Interviewer effect

The interviewer effect is also used to describe the interrelations between the interviewer and the interviewer . The use of fixed-wording questions is one method of reducing interviewer bias. Anthropological research and case-studies sont également affected by the problem, qui est Exacerbated by the self-fulfilling prophecy, When the researcher est aussi the interview it est aussi Any effect on data Gathered from interviewing celebrities That Is Caused by the behavior or characteristics ( Real or perceived) of the interviewer.

Interviewer effects can also be associated with the characteristics of the interviewer, such as race. Whether black respondents are interviewed by white interviewers or black interviewers have a strong impact on their responses to both questions and behavioral ones. In the latter case, for example, if they are interviewed by black interviewers in pre-election surveys, they are more likely to actually vote in the upcoming election than they are interviewed by white interviewers. [1]

Moreover, the race of the interviewer can also affect the answers to those questions. Black respondents in a survey of political knowledge, for example, get fewer correct answers to factual questions about politics when interviewed by white interviewers. This is consistent with the research literature is stereotype threat , qui finds diminished performance test of Potentially Stigmatized groups When the interview or test supervisor is from a Higher Perceived status group.
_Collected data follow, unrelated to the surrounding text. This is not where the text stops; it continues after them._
Definition parse_listen_addr (port : Z) (s : string) : comp NetAddress :=
  match IpAddr.from_str s with
  | Some (IpAddr.V4 a) => Done (NetIPv4 a port)
  | Some (IpAddr.V6 a) => Done (NetIPv6 a port)
  | None => Panics "Failed to parse announced-listen-addr into an IP address"
  end.

Fixpoint listen_addrs (port : Z) (args : list string) (acc : list NetAddress)
  : comp (list NetAddress) :=
  match args with
  | [] => Done acc
  | s :: args =>
      (let? a := parse_listen_addr port s in listen_addrs port args (acc ++ [a]))%comp
  end.

(** The credentials, once the network is known. *)
Definition credentials (bitcoind_rpc_info_parts : list string) (network : Network)
  : M (result (string * string) unit) :=
  match bitcoind_rpc_info_parts with
  | [_] => fallback_credentials network
  | [_; auth] => parse_rpc_auth auth
  | _ => println "ERROR: bad bitcoind RPC URL provided" ;;; ret (Err tt)
  end.

Definition parse_startup_args : M (result LdkUserInfo unit) :=
  let args := env_args in
  if (length args <? 4)%nat then println USAGE ;;; ret (Err tt)
  else
  let! bitcoind_rpc_info := expect UNWRAP_NONE (nth_error args 1) in
  let bitcoind_rpc_info_parts := rsplitn2 at_sign bitcoind_rpc_info in
  match split_on colon (nth 0 bitcoind_rpc_info_parts ""%string) with
  | [bitcoind_rpc_host; port] =>
      let! bitcoind_rpc_port := expect_result UNWRAP_ERR (parse_uint U16_MAX port) in
      let! ldk_storage_dir_path := expect UNWRAP_NONE (nth_error args 2) in
      let '(ldk_peer_listening_port, ldk_peer_port_set) := listening_port (nth_error args 3) in
      let arg_idx := if ldk_peer_port_set then 4%nat else 3%nat in
      let! network := lift (parse_network (nth_error args arg_idx)) in
      let! auth := credentials bitcoind_rpc_info_parts network in
      match auth with
      | Err _ => ret (Err tt)
      | Ok (username, password) =>
          let! name := lift (parse_node_name (nth_error args (arg_idx + 1))) in
          let arg_idx := if is_some (nth_error args (arg_idx + 1)) then (arg_idx + 1)%nat else arg_idx in
          let! addrs := lift (listen_addrs ldk_peer_listening_port (drop (arg_idx + 1) args) []) in
          ret (Ok {| bitcoind_rpc_username := username;
                     bitcoind_rpc_password := password;
                     bitcoind_rpc_port := bitcoind_rpc_port;
                     bitcoind_rpc_host := bitcoind_rpc_host;
                     ldk_storage_dir_path := ldk_storage_dir_path;
                     ldk_peer_listening_port := ldk_peer_listening_port;
                     ldk_announced_listen_addr := addrs;
                     ldk_announced_node_name := name;
                     info_network := network |})
      end
  | _ => println "ERROR: bad bitcoind RPC path provided" ;;; ret (Err tt)
  end.

(** ** Specification *)

(** The first argument, the argument of a network and the whole command line. *)
Definition rpc_arg (user password host : string) (port : Z) : string :=
  user +:+ ":" +:+ password +:+ "@" +:+ host +:+ ":" +:+ dec port.
Definition network_arg (n : Network) : string :=
  match n with Testnet => "testnet" | Regtest => "regtest" | Signet => "signet" | Bitcoin => "bitcoin" end.

(** What a file, the environment and the cookie make of the credentials. *)
Definition auth_of (s : string) : option (string * string) :=
  match split_on colon s with [u; p] => Some (u, p) | _ => None end.
Fixpoint pairs_of (ls : list string) (m : gmap string string) : option (gmap string string) :=
  match ls with
  | [] => Some m
  | line :: ls => match splitn2 equals line with [k; v] => pairs_of ls (<[k := v]> m) | _ => None end
  end.
Definition lookup_auth (get : string -> option string) : option (string * string) :=
  match get BITCOIND_RPC_USER_KEY, get BITCOIND_RPC_PASSWORD_KEY with
  | Some u, Some p => Some (u, p)
  | _, _ => None
  end.
Definition env_file_auth (contents : string) : option (string * string) :=
  m ← pairs_of (lines contents) ∅; lookup_auth (fun k => m !! k).
Definition cookie_path (home : string) (n : Network) : string :=
  path_join (chain_dir (path_join home DEFAULT_BITCOIN_DATADIR) (Some n)) ".cookie".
Interviewer can be mitigated somewhat by randomly assigning subjects to different interviewers, or by using tools such as computer-assisted telephone interviewing (CATI). [2]

See also

  • Observer-expectancy effect
  • Experimenter’s bias



  1. Jump up^ Barbara A. Anderson; Brian D. Silver & Paul R. Abramson (Spring 1988). “The Effects of Race of the Interviewer on Measures of Electoral Participation by Blacks in SRC National Election Studies”. Public Opinion Quarterly . 52 (1): 53-83. Doi : 10.1086 / 269082 .
  2. Jump up^ Groves, Robert M .; Lou J. Magilavy (1986). “Measuring and Explaining Interviewer Effects in Centralized Telephone Surveys”. Public Opinion Quarterly . 50 (2): 251. ISSN  0033-362X . Doi : 10.1086 / 268979 .


  • Anderson, Barbara A., Brian D. Silver and Paul R. Abramson. “The Effects of Race of the Interviewer on Measures of Electoral Participation by Blacks in SRC National Election Studies,” Public Opinion Quarterly 52 (Spring 1988): 53-83.
  • Anderson, Barbara A., Brian D. Silver and Paul R. Abramson, “The Effects of the Race of Interviewer on Race-Related Responses in SRC / CPS National Election Studies,” Public Opinion Quarterly 52 (August 1988) : 289-324.
  • Davis, Darren W., and Brian D. Silver. “Stereotype Threat and Race of Interviewer Effects in a Survey on Political Knowledge,” American Journal of Political Science, 47 (December 2002): 33-45.
  • Davis, RE; et al. (Feb 2010). “Interviewer effects in public health surveys” . Health Education Research . 25 (1): 14-26. PMC  2805402  . PMID  19762354 . Doi : 10.1093 / her / cyp046 .
  • Stokes, Lynn; Yeh, Ming-Yih (October 2001). “Chapter 22: Searching for Causes of Interviewer Effects in Telephone Surveys”. In Groves, Robert M .; et al. Telephone Survey Methodology . Wiley. pp. 357-110. ISBN  978-0-471-20956-0 .
  • Sudman, Seymour, and Norman Bradburn. Response Effects in Surveys. National Opinion Research Center: Chicago, 1974.